## YOUR ASSIGNMENT
Note how many lines in the entries contain the string "operations", then give that number and nothing else.

Collected data entries:
################
(** The byte backstop: it takes the least recently used entries, no more than it has to. *)
Lemma lru_evict_spec fuel c pre x :
  lru_ok (inner c) -> entries c = pre ++ [x] -> total_bytes c = weight (entries c) -> (length pre <= fuel)%nat ->
  entry_weight x.2 <= byte_budget c ->
  exists n, (n <= length pre)%nat /\
    lru_ok (inner (evict_loop fuel c)) /\ entries (evict_loop fuel c) = drop n (entries c) /\
    total_bytes (evict_loop fuel c) = weight (entries (evict_loop fuel c)) /\
    weight (entries (evict_loop fuel c)) <= byte_budget c /\ byte_budget (evict_loop fuel c) = byte_budget c /\
    cap (evict_loop fuel c) = cap c /\
    (forall j, (j < n)%nat -> byte_budget c < weight (drop j (entries c))).
Proof using weigh_nonneg laws.
  revert c pre. induction fuel as [|fuel IH]; intros c pre Hok He Ht Hf Hx.
  - destruct pre; [|simpl in Hf; lia]. exists 0%nat. cbn [evict_loop]. rewrite drop_0. rewrite He in *.
    split_and!; try done; [|lia]. unfold weight. rewrite app_nil_l, sumZ_cons, sumZ_nil. lia.
  - cbn [evict_loop]. fold (entries c). destruct ((byte_budget c <? total_bytes c) && (1 <? length (entries c))%nat) eqn:Eg.
    + apply andb_true_iff in Eg as [Eb El]. destruct pre as [|y pre]; [rewrite He in El; done|].
      destruct (ok_pop _ Hok) as (Hok' & Hc' & Hp & Hl). fold (entries c) in Hp, Hl. rewrite He in Hp, Hl. cbn in Hp, Hl.
      destruct (lru_pop (inner c)) as [l [[ky vy]|]] eqn:Epop; [|done]. cbn [fst snd] in *. injection Hp as <-.
      set (c' := mkCache _ _ _).
      assert (Hw : weight (entries c) = entry_weight vy + weight (entries c')).
      { unfold entries at 2. cbn [inner c']. rewrite Hl, He. unfold weight. cbn [app]. by rewrite sumZ_cons. }
      pose proof (entry_weight_nonneg (entries c')). pose proof (entry_weight_pos vy).
      destruct (IH c' pre) as (n & Hn & H1 & H2 & H3 & H4 & H5 & H6 & H7); [done|exact Hl| |simpl in Hf; lia|done|].
      { cbn [total_bytes c']. rewrite Ht. unfold sat_sub. lia. }
      exists (S n). assert (Hd : forall j, drop (S j) (entries c) = drop j (entries c')).
      { intros j. unfold entries at 2. cbn [inner c']. rewrite Hl, He. done. }
      split_and!; try done; [simpl; lia|by rewrite Hd|by unfold cap in *; rewrite H6|].
      intros [|j] Hj; [rewrite drop_0; to_props; lia|]. rewrite Hd. apply H7. lia.
    + exists 0%nat. rewrite drop_0. split_and!; try done; [lia| |lia].
      apply andb_false_iff in Eg as [Eb|El]; [to_props; lia|].
      rewrite He in *. rewrite length_app in El. simpl in El. destruct pre; [|apply Nat.ltb_ge in El; simpl in El; lia].
      unfold weight. rewrite app_nil_l, sumZ_cons, sumZ_nil. lia.
Qed.

(** The entries a new one joins: the old value of the key goes, and the least recently
    used entry when the cache is full. *)
Definition makes_room (k : K) (c : ByteBoundedLruCache) : list (K * V) :=
  if bool_decide (is_Some (value_of k (entries c))) || (length (entries c) <? cap c)%nat
  then remove_key k (entries c) else tail (entries c).

Lemma put_spec k v c :
  ok c -> entry_weight v <= byte_budget c ->
  exists n, (n <= length (makes_room k c))%nat /\ ok (put k v c) /\
    entries (put k v c) = drop n (makes_room k c) ++ [(k, v)] /\
    byte_budget (put k v c) = byte_budget c /\ cap (put k v c) = cap c /\
    (forall j, (j < n)%nat -> byte_budget c < weight (drop j (makes_room k c) ++ [(k, v)])).
Proof using weigh_nonneg laws.
  intros [Hok Ht Hb Hr] Hv. unfold put. rewrite (proj2 (Z.ltb_ge _ _)) by done.
  destruct (ok_push k v _ Hok) as (Hok' & Hcap & Hp). destruct (ok_keys _ Hok) as [Hnd _].
  destruct (lru_push k v (inner c)) as [l displaced]. cbn [fst snd] in *. fold (entries c) in Hp, Hnd.
  set (total := match displaced with Some _ => _ | None => _ end).
  assert (Hroom : lru_entries l = makes_room k c ++ [(k, v)] /\ total = weight (makes_room k c) /\
                  weight (makes_room k c) <= weight (entries c)).
  { unfold makes_room, total. pose proof (entry_weight_nonneg (remove_key k (entries c))).
    destruct (value_of k (entries c)) as [old|] eqn:Eo.
    - destruct Hp as [-> ->]. rewrite bool_decide_eq_true_2 by eauto. cbn [orb]. rewrite Ht.
      rewrite (weight_remove k _ old Hnd Eo). pose proof (entry_weight_pos old). unfold sat_sub. split_and!; [done|lia|lia].
    - rewrite bool_decide_eq_false_2 by (intros [? ?]; done). cbn [orb]. unfold cap. fold (entries c) in *.
      destruct (length (entries c) <? lru_cap (inner c))%nat.
      + destruct Hp as [-> ->]. rewrite remove_absent by done. done.
      + destruct Hp as [-> ->]. destruct (entries c) as [|[k0 v0] es] eqn:Ee; [done|]. cbn [head tail].
        rewrite Ht. unfold weight. rewrite sumZ_cons. cbn [snd]. pose proof (entry_weight_pos v0).
        pose proof (entry_weight_nonneg es). unfold weight in *. unfold sat_sub. split_and!; [done|lia|lia]. }
  destruct Hroom as (El & Etot & Hle). set (c' := mkCache l (sat_add64 total (entry_weight v)) (byte_budget c)).
  pose proof (entry_weight_nonneg (makes_room k c)). pose proof (entry_weight_pos v).
  assert (Hw : weight (entries c') = weight (makes_room k c) + entry_weight v).
  { unfold entries. cbn [inner c']. rewrite El. unfold weight. rewrite sumZ_app, sumZ_cons, sumZ_nil. cbn [snd]. lia. }
  destruct (lru_evict_spec (length (lru_entries (inner c'))) c' (makes_room k c) (k, v))
    as (n & Hn & H1 & H2 & H3 & H4 & H5 & H6 & H7); [done|done| | |done|].
  { rewrite Hw. cbn [total_bytes c']. rewrite Etot. unfold sat_add64. lia. }
  { cbn [inner c']. rewrite El, length_app. lia. }
  assert (Hd : forall j, (j <= length (makes_room k c))%nat -> drop j (entries c') = drop j (makes_room k c) ++ [(k, v)]).
  { intros j Hj. unfold entries. cbn [inner c']. by rewrite El, drop_app_le. }
  exists n. split_and!; [done| |by rewrite H2, Hd|done|by unfold cap in *; rewrite H6|].
  - split; [done|done|by rewrite H5|by rewrite H5].
  - intros j Hj. rewrite <- Hd by lia. by apply H7.
Qed.
Inductive StateStoreError := Any | MissingContract (k : K) | StateTooLarge (k : K) (size limit : Z).

(** [states] and [params] are the tables of the database. *)
Record StateStore := mkStore {
  states : gmap K V;
  params : gmap K Pm;
  state_mem_cache : option (gmap K V);
  state_hash_cache : gmap K Z;
}.

Definition new : StateStore := mkStore ∅ ∅ (Some ∅) ∅.
Definition new_uncached : StateStore := mkStore ∅ ∅ None ∅.

Definition with_state (k : K) (v : V) (s : StateStore) : StateStore :=
  mkStore (<[k := v]> (states s)) (params s) (state_mem_cache s) (state_hash_cache s).
Definition on_cache (f : gmap K V -> gmap K V) (s : StateStore) : StateStore :=
  mkStore (states s) (params s) (f <$> state_mem_cache s) (state_hash_cache s).
Definition on_detector (f : gmap K Z -> gmap K Z) (s : StateStore) : StateStore :=
  mkStore (states s) (params s) (state_mem_cache s) (f (state_hash_cache s)).

Definition cached (k : K) (s : StateStore) : option V := state_mem_cache s ≫= fun c => c !! k.

(** [StateCacheInvalidator::invalidate]. *)
Definition invalidate (k : K) (s : StateStore) : StateStore := on_detector (delete k) (on_cache (delete k) s).

Definition cached_state_hash (k : K) (s : StateStore) : option Z := state_hash_cache s !! k.
Definition cache_state_hash (k : K) (h : Z) (s : StateStore) : StateStore := on_detector (<[k := h]>) s.

(** The answers are [None] for [Ok]. *)
Definition update (reads_fail writes_fail : bool) (k : K) (v : V) (s : StateStore) : StateStore * option StateStoreError :=
  if MAX_STATE_SIZE <? size v then (s, Some (StateTooLarge k (size v) MAX_STATE_SIZE))
  else
    let missing :=
      match cached k s with
      | Some _ => None
      | None => if reads_fail then Some Any
                else match states s !! k with Some _ => None | None => Some (MissingContract k) end
      end in
    match missing with
    | Some e => (s, Some e)
    | None =>
        if writes_fail then (s, Some Any)
        else (on_cache (<[k := v]>) (on_detector (delete k) (with_state k v s)), None)
    end.

Definition store (writes_fail params_fail : bool) (k : K) (v : V) (p : Pm) (s : StateStore)
    : StateStore * option StateStoreError :=
  if MAX_STATE_SIZE <? size v then (s, Some (StateTooLarge k (size v) MAX_STATE_SIZE))
  else if writes_fail then (s, Some Any)
  else
    let s := on_cache (delete k) (on_detector (delete k) (with_state k v s)) in
    if params_fail then (s, Some Any)
    else
      let s := mkStore (states s) (<[k := p]> (params s)) (state_mem_cache s) (state_hash_cache s) in
      (on_cache (<[k := v]>) s, None).

Definition get (reads_fail : bool) (k : K) (s : StateStore) : StateStoreError + V :=
  match cached k s with
  | Some v => inr v
  | None => if reads_fail then inl Any
            else match states s !! k with Some v => inr v | None => inl (MissingContract k) end
  end.

(** The removal deletes the state and the parameters in one transaction. *)
Definition delete_state (writes_fail : bool) (k : K) (s : StateStore) : StateStore * option StateStoreError :=
  let s := on_detector (delete k) (on_cache (delete k) s) in
  if writes_fail then (s, Some Any)
  else (mkStore (delete k (states s)) (delete k (params s)) (state_mem_cache s) (state_hash_cache s), None).

Definition get_params (reads_fail : bool) (k : K) (s : StateStore) : StateStoreError + option Pm :=
  if reads_fail then inl Any else inr (params s !! k).

Definition ensure_params (writes_fail : bool) (k : K) (p : Pm) (s : StateStore) : StateStore * option StateStoreError :=
  if writes_fail then (s, Some Any)
  else (mkStore (states s) (<[k := p]> (params s)) (state_mem_cache s) (state_hash_cache s), None).

(** A delegate writes to the database itself, once [admitted]; the callback then
    invalidates.  The answer is [true] for [Ok]. *)
Definition put_contract_state_sync (admitted writes_fail : bool) (k : K) (v : V) (s : StateStore) : StateStore * bool :=
  if negb admitted then (s, false)
  else if writes_fail then (s, false)
  else (invalidate k (with_state k v s), true).

Definition update_contract_state_sync (admitted writes_fail : bool) (k : K) (v : V) (s : StateStore) : StateStore * bool :=
  if negb admitted then (s, false)
  else if writes_fail then (s, false)
  else match states s !! k with
       | Some _ => (invalidate k (with_state k v s), true)
       | None => (s, false)
       end.

(** ** Summaries and deltas *)

Context {LS LD : Type}.
Context `{lruS : !BL.LruCache K (Z * Sm) LS} `{lruD : !BL.LruCache (K * Z * Z) D LD}.
Variable summary_len : Sm -> Z.
Variable delta_len : D -> Z.
Variable summary_hash : Sm -> Z.
(** What the contract computes; [None] is an execution error. *)
Variable summarize_state : K -> Pm -> V -> option Sm.
Variable get_state_delta : K -> Pm -> V -> Sm -> option D.

Inductive ExecutorError := StoreError | StateNotFound | ParametersNotFound | ExecutionError.

Record Executor := mkExecutor {
  summary_cache : BL.ByteBoundedLruCache LS;
  delta_cache : BL.ByteBoundedLruCache LD;
}.

Definition new_executor (total_ram : option Z) : Executor := mkExecutor
  (BL.new (Z.to_nat BL.SUMMARY_CACHE_COUNT_MIN) (BL.summary_cache_budget_bytes total_ram))
  (BL.new (Z.to_nat BL.SUMMARY_CACHE_COUNT_MIN) (BL.delta_cache_budget_bytes total_ram)).

Definition weigh_summary (x : Z * Sm) : Z := summary_len x.2.

Definition ensure_cache_covers_hosted_set (hosted : Z) (e : Executor) : Executor :=
  mkExecutor (BL.cover_hosted hosted (summary_cache e)) (BL.cover_hosted hosted (delta_cache e)).
(* ===== verification/Reclamation.v ===== *)
(** * Reclaiming evicted contracts

    Models how the disk space of evicted contracts is reclaimed, across the hosting
    manager ([HostingManager.v]), the state tables ([HostingStore.v]), the code store
    ([ContractStore.v]) and the contract handler:
    - [src/crates/core/src/ring.rs]: [commit_state_write] and the sweep task;
    - [operations.rs]: [reclaim_evicted_contract];
    - [contract.rs]: the refusal of an [EvictContract] event;
    - [contract/executor/runtime/pool.rs]: [remove_contract], and in [contract_ops.rs]
      [reclaim_contract_storage];
    - the storing half of a PUT ([operations/put/op_ctx_task.rs]) and of a GET.

    The drivers, the sweep and the contract handler are concurrent tasks.  The handler
    takes one event at a time, so writes and removals never overlap; a removal waits
    for an executor between its guards and the deletion, and everything else can happen
    there ([BeginRemove], [FinishRemove]).  What a task still has to do is part of the
    node: evictions to pass on, contracts written and not hosted yet.  The fair queue
    may deliver events in any order and refuse any of them.  A PUT is one that was
    admitted and validated ([Upsert.v] models what comes before); the writes of delegates,
    which no driver hosts, are left out.  A step that does not apply leaves the node as it is; [None]
    is a panic of the manager. *)

From S2P Require Import Prelude Ordering F64 Location Demand Backoff HostingCache DiskUsage HostingStore HostingManager ContractStore.
(** A first PUT whose state is invalid leaves its code on disk and in the index. *)
Example invalid_put_keeps_code :
  let '(w, r) := a_call (an_env 0) true 1%nat (inl (-1)) ∅ (Some 1%nat) (start false) in
  (r, CS.code_hash_from_id 1%nat (codes w), CS.code_blob_stored 1%nat (codes w)) = (inl InvalidPut, Some 1%nat, true).
Proof. vm_compute. reflexivity. Qed.

(** Instance 3 shares the code of instance 2; its refused first PUT stays in the index. *)
Example shared_code_stays_indexed :
  let hash (k : nat) := match k with 3 => 2 | _ => k end%nat in
  let call := bridged_upsert_contract_state_inner (K:=nat) (I:=nat) (H:=nat) (V:=Z) (Dl:=Z) (Pm:=nat) (Code:=nat) (F:=nat)
    same hash (fun i _ => i) same same (fun _ => 0%nat) Some Some a_validate a_update in
  let '(w, _) := call (an_env 0) true 2%nat (inl 5) ∅ (Some 2%nat) (start false) in
  let '(w, r) := call (an_env 1) true 3%nat (inl 7) ∅ (Some 3%nat) w in
  (r, CS.code_hash_from_id 3%nat (codes w), SS.params (store w) !! 3%nat, SS.states (store w) !! 3%nat)
  = (inl (DeferRelated [9%nat]), Some 2%nat, Some 0%nat, None).
Proof. vm_compute. reflexivity. Qed.

End example.

End Upsert.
################
## RESULT OF THE TASK
2